With the formation of the planets, the chemical prerequisites are also created there. But some things have not yet been clarified. But now researchers have come a step further. For the first time, they were able to detect different carbon isotopes in the gas envelope of an exoplanet, i.e. a planet outside our solar system. As announced by the Max Planck Institute for Astronomy in Heidelberg, an international team led by Ignas Snellen from the University of Leiden in the Netherlands encountered an unusually high proportion of carbon 13 in the atmosphere of a gas planet in the constellation of Fly, around 300 light years away.

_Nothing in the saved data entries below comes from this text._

#[export] Instance same_ring_preorder : PreOrder same_ring.
Proof.
  split; [by intros st|]. intros a b c [H1 H2] [H3 H4]. split; [congruence|].
  intros x. destruct (H2 x), (H4 x). split; congruence.
Qed.

Lemma same_ring_upd (st : bio D) x g st' :
  (forall b, b_next (g b) = b_next b /\ b_prev (g b) = b_prev b) ->
  bufs st' = upd_buf x g (bufs st) -> firstbuf st' = firstbuf st -> same_ring st st'.
Proof.
  intros Hg Hb Hf. split; [done|]. intros y. unfold buf. rewrite Hb.
  destruct (decide (y = x)) as [->|]; [rewrite upd_buf_eq; apply Hg | by rewrite upd_buf_ne].
Qed.

(** A loop whose body keeps the links visits every buffer of the ring once. *)
Lemma for_ring_ok_spec (I : list Z -> bool -> bio D -> Prop) (body : Z -> bio D -> option (bool * bio D))
    (first : Z) (l0 : list Z) :
  (forall seen y ok st, I seen ok st -> y ∈ l0 -> exists ok1 st', body y st = Some (ok1, st') /\
     I (seen ++ [y]) (ok && ok1) st' /\ same_ring st st') ->
  forall l seen x ok st fuel, path (bufs st) (x :: l ++ [first]) -> firstbuf st = first -> first ∉ l ->
    (forall y, y ∈ x :: l -> y ∈ l0) -> (length l < fuel)%nat -> I seen ok st ->
    exists ok' st', for_ring_ok fuel body x ok st = Some (ok', st') /\ I (seen ++ x :: l) ok' st'.
Proof.
  intros Hbody l. induction l as [|y l IH]; intros seen x ok st fuel Hp Hfst Hf Hin Hl HI;
    (destruct fuel as [|fuel]; [cbn in Hl; lia|]); cbn [for_ring_ok];
    (destruct (Hbody seen x ok st HI) as (ok1 & st' & -> & HI' & [Hf' Hlinks]); [apply Hin; by left|]);
    rewrite (proj1 (Hlinks x)), Hf', Hfst.
  - destruct Hp as [[Hn _] _]. unfold buf. rewrite Hn, Z.eqb_refl. by eexists _, _.
  - change (path (bufs st) (x :: y :: l ++ [first])) in Hp. rewrite path_cons2 in Hp. destruct Hp as [[Hn _] Hp].
    unfold buf. rewrite Hn. destruct (Z.eqb_spec y first) as [->|_]; [by destruct Hf; left|].
    destruct (IH (seen ++ [x]) y (ok && ok1) st' fuel) as (ok' & st2 & -> & HI2); try done.
    + eapply path_ext; [| |exact Hp]; intros z _; apply Hlinks.
    + by rewrite Hf'.
    + intros ?. apply Hf. by right.
    + intros z Hz. apply Hin. by right.
    + cbn in Hl. lia.
    + exists ok', st2. split; [done|]. by rewrite <- app_assoc in HI2.
Qed.

Lemma unvalid_repr (st : bio D) l v x :
  repr st l v -> x ∈ l -> ~ dirty (buf st x) ->
  repr (on_buf x (fun b => with_flag (clear BFR_VALID (b_flag b)) b) st) l v.
Proof.
  intros Hr Hx Hnd. set (st' := on_buf _ _ _).
  assert (Hb : forall y, buf st' y = if decide (y = x) then unvalid (buf st x) else buf st y)
    by (intros; apply buf_on_buf).
  destruct (unvalid_facts (buf st x)) as [Hi _].
  eapply repr_step; [exact Hr| |done|done|done| |].
  - cbn. apply ring_upd; [done|apply Hr].
  - intros y Hy. rewrite Hb. case_decide; [by intros ?|]. intros Hv.
    split_and!; [done|done|by apply (r_cached _ _ _ Hr)].
  - intros u n Hp Hn. apply (r_disk _ _ _ Hr); [done|]. intros y Hy Hv Hd Hid.
    destruct (decide (y = x)) as [->|Hne]; [done|].
    apply (Hn y Hy); rewrite Hb, decide_False by done; done.
Qed.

The gas giant with the designation TYC 8998-760-1 b, which was only discovered two years ago by a doctoral student, is described by the researchers in the scientific journal "Nature" as a kind of Super Jupiter. Because it has about 14 times the mass of our Jupiter, but is only approximately twice as large. The differentiation of different isotopes in its atmosphere was possible because the radiation was absorbed in slightly different colors. These spectrographic analyzes, which reveal something about the chemical composition of a planet and its atmosphere, were carried out by the scientists with the "Very Large Telescope" of the European Space Agency Esa in Chile.
According to the measurements, the carbon isotope 13 occurs in the shell of the distant gas giant about twice as often as in the solar system.
The team concludes that the planet was formed at a much greater distance from its parent star.
It orbits it at a distance that is about 150 times the distance between the earth and the sun.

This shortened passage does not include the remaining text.